As his speedster ripped through the void Kinnison did more thinking, but he was afraid that his Arisian mentor would have considered the product muddy, indeed. He couldn't seem to get to the first check station. One thing was limpidly clear; this line of attack or any very close variation of it would never work again. He'd have to think up something new. So far, he had got away with his stuff because he had kept one lap ahead of them, but how much longer could he manage to keep up the pace?
Bominger had been no mental giant, of course; but this other lad was nobody's fool and this next higher-up, with whom he had had an interview via Bominger, would certainly prove to be a really shrewd number.

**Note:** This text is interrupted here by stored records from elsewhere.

(* ===== verification/TcpOutput.v ===== *)
(** * The segments a connection sends are well formed

    A typing discipline for connections: the fields that end up in segments
    are integers of their width, the queued bytes are bytes, and no entry is
    longer than a segment. Every operation of the table keeps it, for any
    segment that arrives, and whatever it sends has the ports of its
    connection, fits in a frame, and is read back unchanged by the parser of
    the other side: serialization never fails. *)

From S2P Require Import Prelude StdMap Checksum Addresses Tcp SeqNum TcpState TcpCongestion.
From S2P Require Import TcpSegments TcpSender TcpReceiver TcpHandler TcpTable TcpInvariant.

#[local] Opaque internetChecksum.

(** ** Segments *)

Definition ports_ok (key : TcpConnectionKey) : Prop := is_u16 (local_port key) /\ is_u16 (remote_port key).

Definition options_wire (opts : list Z) : Prop := bytes_ok opts /\ Zlen opts mod 4 = 0 /\ Zlen opts <= 40.

Record well_formed (key : TcpConnectionKey) (seg : TcpSegment) : Prop := {
  wf_source : source_port seg = local_port key;
  wf_destination : destination_port seg = remote_port key;
  wf_ok : Tcp.segment_ok seg;
  wf_options : options_wire (options seg);
  wf_size : Zlen (options seg) + Zlen (payload seg) <= kTcpMss
}.

(** What it takes to be sent and received. *)
Lemma well_formed_travels key seg s d : well_formed key seg -> ip_ok s -> ip_ok d ->
  exists bytes, serializeTcpSegment seg s d = inl bytes /\ parseTcpSegment bytes s d = Some (inl seg) /\ Zlen bytes <= 20 + kTcpMss.
Proof.
  intros [_ _ Hok (_ & Hm & H40) Hsize] Hs Hd. pose proof (Zlen_nonneg (options seg)). pose proof (Zlen_nonneg (payload seg)). consts.
  rewrite serialize_layout, Hm, (proj2 (Z.ltb_ge _ _)), (proj2 (Z.ltb_ge _ _)) by lia. eexists. split; [reflexivity|]. split.
  - apply parse_layout; [exact Hok | apply internetChecksum_u16 | exact Hm | lia | lia | apply segment_verifies; [exact Hok | done | done | lia]].
  - unfold segment_rest. rewrite !Zlen_app. change (Zlen (segment_head seg)) with 16. change (Zlen (be16 _)) with 2. lia.
Qed.

Lemma well_formed_intro key seq a f w opts pl : ports_ok key -> is_u32 seq -> is_u32 a -> is_u16 w -> options_wire opts -> bytes_ok pl ->
  Zlen opts + Zlen pl <= kTcpMss -> well_formed key (mkTcpSegment (local_port key) (remote_port key) seq a f w 0 opts pl).
Proof. intros [H1 H2] ? ? ? Ho ? ?. constructor; try done. unfold Tcp.segment_ok; simpl. split_and!; try done; apply Ho. Qed.

(** ** Connections *)

Record typed_entry (e : PendingTransmission) : Prop := {
  te_seq : is_u32 (sequence_start e);
  te_bytes : bytes_ok (p_payload e);
  te_len : Zlen (p_payload e) <= kTcpMss;
  te_syn : is_syn e || is_active_syn e = true -> p_payload e = []
}.

Record typed (c : Connection) : Prop := {
  ty_snd : is_u32 (snd_nxt c);
  ty_rcv : is_u32 (rcv_nxt c);
  ty_isn : is_u32 (local_isn c);
  ty_mss : effective_send_mss c <= kTcpMss;
  ty_scale : is_u8 (local_window_scale c);
  ty_pending : Forall typed_entry (pending c);
  ty_unsent : bytes_ok (unsent c)
}.

(** What [typed] is about. *)
Definition type_part (c : Connection) :=
  (snd_nxt c, rcv_nxt c, local_isn c, effective_send_mss c, local_window_scale c, pending c, unsent c).

Lemma typed_part c c' : type_part c' = type_part c -> typed c -> typed c'.
Proof. unfold type_part. intros [= E1 E2 E3 E4 E5 E6 E7] []. constructor; by rewrite ?E1, ?E2, ?E3, ?E4, ?E5, ?E6, ?E7. Qed.

Lemma typed_new s isn : is_u32 isn -> typed (new_connection s isn).
Proof. intros H. by constructor; simpl; [by vm_compute | by vm_compute | | lia | by vm_compute | constructor | constructor]. Qed.

Lemma typed_pending c l : Forall typed_entry l -> typed c -> typed (c <| pending := l |>).
Proof. by intros ? []. Qed.

Lemma typed_entry_part e e' : (sequence_start e', is_syn e', is_active_syn e', p_payload e') = (sequence_start e, is_syn e, is_active_syn e, p_payload e) ->
  typed_entry e -> typed_entry e'.
Proof. intros [= E1 E2 E3 E4] []. constructor; by rewrite ?E1, ?E2, ?E3, ?E4. Qed.

Lemma typed_map (f : PendingTransmission -> PendingTransmission) l : (forall e, typed_entry e -> typed_entry (f e)) ->
  Forall typed_entry l -> Forall typed_entry (map f l).
Proof. intros Hf. induction 1; simpl; auto. Qed.

(** ** Options *)

Lemma options_wire_nil : options_wire [].
Proof. split; [constructor|]. change (Zlen []) with 0. by split. Qed.

Lemma options_wire_pad out : bytes_ok out -> Zlen out <= 36 -> options_wire (pad4 3 out).
Proof.
  intros Hb Hl. destruct (pad4_spec out) as (k & -> & Hk & Hm). unfold options_wire. rewrite bytes_ok_app, Zlen_app.
  unfold Zlen at 2 4. rewrite length_replicate. split_and!; [done | by apply Forall_replicate | done | lia].
Qed.

Lemma synack_options c : is_u8 (local_window_scale c) -> options_wire (buildSynAckOptions c).
Proof.
  intros H. unfold buildSynAckOptions. apply options_wire_pad; destruct (sack_permitted c), (window_scaling_enabled c); simpl;
    first [by vm_compute | repeat (constructor; [first [exact H | by vm_compute]|]); constructor].
Qed.

Lemma active_options : options_wire buildActiveSynOptions.
Proof. apply options_wire_pad; [|by vm_compute]. repeat (constructor; [by vm_compute|]). constructor. Qed.

Lemma sack_options_wire blocks : (length blocks <= 4)%nat -> options_wire (buildSackOptions blocks).
Proof.
  intros Hl. destruct blocks as [|b l] eqn:E; [apply options_wire_nil|]. rewrite <- E in *. rewrite buildSackOptions_eq by (subst; done).
  assert (Hz : Zlen (sack_bytes blocks) = 8 * Zlen blocks) by (unfold Zlen; rewrite length_sack_bytes; lia).
  assert (Hn : 0 <= Zlen blocks <= 4) by (unfold Zlen; lia).
  unfold options_wire. rewrite !bytes_ok_app, !Zlen_app, Hz. change (Zlen [_; _]) with 2. split_and!.
  - repeat constructor; ulia.
  - unfold sack_bytes. clear. induction blocks as [|b l IH]; [constructor|]. cbn [map concat]. rewrite !bytes_ok_app. auto using be32_ok.
  - repeat constructor; ulia.
  - replace (2 + (8 * Zlen blocks + 2)) with ((2 * Zlen blocks + 1) * 4) by lia. apply Z_mod_mult.
  - lia.
Qed.

(** ** The stages *)

Section Stages.
Context (key : TcpConnectionKey) (Hkey : ports_ok key).

(** What a stage returns: segments to send, and the connection. *)
Definition good (segments : list TcpSegment) (c : Connection) : Prop := Forall (well_formed key) segments /\ typed c.

Lemma good_none c : typed c -> good [] c.
Proof. by split. Qed.

Lemma typed_window c b : is_u16 (advertisedWindowFor c b).
Proof. apply advertisedWindowFor_u16. Qed.

Lemma pure_ack_wf c start : typed c -> well_formed key (makePureAck key c start).
Proof.
  intros [H1 H2 _ _ _ _ _]. assert (Ho : options_wire (if sack_permitted c then buildSackOptions (generateSackBlocks c start) else [])).
  { destruct (sack_permitted c); [|apply options_wire_nil]. apply sack_options_wire. unfold generateSackBlocks.
    destruct (empty (out_of_order c)); [simpl; lia|]. rewrite length_map, length_take. lia. }
  apply well_formed_intro; try done; [apply typed_window | constructor|]. destruct Ho as (_ & _ & Ho). change (Zlen []) with 0. consts. lia.
Qed.

Lemma synack_wf c : typed c -> well_formed key (makeSynAck key c).
Proof.
  intros [_ _ H1 _ H2 _ _]. pose proof (synack_options c H2) as Ho. apply well_formed_intro; try done; [apply u32_range | apply typed_window | constructor|].
  destruct Ho as (_ & _ & Ho). change (Zlen []) with 0. consts. lia.
Qed.

Lemma fin_wf c : typed c -> well_formed key (makeFin key c).
Proof. intros [H1 H2 _ _ _ _ _]. apply well_formed_intro; try done; [apply typed_window | apply options_wire_nil | constructor]. Qed.

(** *** Sending *)

Lemma typed_recordRttSample c r : typed c -> typed (recordRttSample c r).
Proof. apply typed_part. unfold recordRttSample. by destruct (has_rtt_sample c). Qed.

Lemma typed_growth c n : typed c -> typed (applyCongestionGrowth c n).
Proof.
  apply typed_part. unfold applyCongestionGrowth. destruct (n =? 0); [done|]. destruct (_ <? _); [done|]. by destruct (avoidance_loop _ _ _ _).
Qed.

Lemma typed_sack c a blocks : typed c -> typed (applySackBlocks c a blocks).
Proof.
  intros H. unfold applySackBlocks. destruct (empty _); [done|]. apply typed_pending; [|done]. apply typed_map; [|apply H].
  intros e He. unfold markSacked. destruct (_ || _); [done|]. by destruct (existsb _ _); [apply (typed_entry_part e)|].
Qed.

Lemma typed_clear c : typed c -> Forall typed_entry (clear_recovery_marks (pending c)).
Proof. intros H. apply typed_map; [|apply H]. intros e. by apply typed_entry_part. Qed.

Lemma typed_updateSendWindow c seg : typed c -> typed (updateSendWindow c seg).
Proof. apply typed_part. unfold updateSendWindow. by destruct (negb _). Qed.

Lemma good_recovery c now : typed c ->
  good (option_list (recoveryRetransmit key c now).1) (recoveryRetransmit key c now).2.
Proof.
  intros H. unfold recoveryRetransmit. destruct (selectRecoveryRetransmission c) as [[i e]|] eqn:E; [|by apply good_none].
  assert (He : typed_entry e).
  { unfold selectRecoveryRetransmission in E. pose proof (ty_pending _ H) as Hp. revert E Hp. generalize 0%nat. induction (pending c) as [|e0 l IH]; [done|].
    intros n. simpl. rewrite Forall_cons. intros E [H0 Hl]. destruct (is_syn e0 || is_fin e0); [by eapply IH|].
    destruct (negb _); [done|]. destruct (_ || _); [by eapply IH|]. by injection E as _ <-. }
  simpl. destruct He as [E1 E2 E3 E4]. split.
  - constructor; [|constructor]. destruct H. apply well_formed_intro; try done; [apply typed_window | apply options_wire_nil].
  - apply typed_pending; [|done]. apply Forall_insert; [apply H | by constructor].
Qed.

Lemma good_fast_recovery c now : typed c -> good (option_list (beginFastRecovery key c now).1) (beginFastRecovery key c now).2.
Proof. intros H. unfold beginFastRecovery. apply good_recovery, typed_pending; [exact (typed_clear c H) | by apply (typed_part c)]. Qed.

Lemma typed_retire_loop ack l acked sample front : is_u32 ack -> Forall typed_entry l ->
  Forall typed_entry (ret_pending (retire_loop ack l acked sample front)).
Proof.
  intros Ha Hl. revert acked sample front. induction Hl as [|e l He Hl IH]; intros; [constructor|]. simpl.
  destruct (sequenceLessOrEqual _ _); [by destruct (_ && _); apply IH|]. destruct (sequenceGreater _ _); [|by constructor].
  assert (He' : typed_entry (e <| p_payload := drop (Z.to_nat (u32 (ack - sequence_start e))) (p_payload e) |> <| sequence_start := ack |>
    <| retransmitted_in_recovery := false |>)).
  { destruct He as [E1 E2 E3 E4]. constructor; simpl; [done | by apply Forall_drop | |].
    - unfold Zlen in *. rewrite length_drop. lia.
    - intros Hs. rewrite (E4 Hs). apply drop_nil. }
  destruct (_ && _); by constructor.
Qed.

"'The higher the fewer,'" he repeated to himself the old saying, adding, "and in this case, the smarter." He had to put out some jets, but where he was going to get the fuel he had no idea.
Again the trip to Tellus was uneventful, and the Gray Lensman, the symbol of his rank again flashing upon his wrist, sought interview with Haynes.
"Send him in, certainly—send him in!" Kinnison heard the communicator crackle, and the receptionist passed him along. He paused in surprise, however, at the doorway of the office, for Chief Surgeon Lacy and a Posenian were in conference with the Port Admiral.
"Come in, Kinnison," Haynes invited. "Lacy wants to see you a minute, too. Dr. Phillips—Lensman Kinnison, Unattached. His name is not Phillips, of course; that is merely one we gave him in self-defense. His real name is utterly unpronounceable."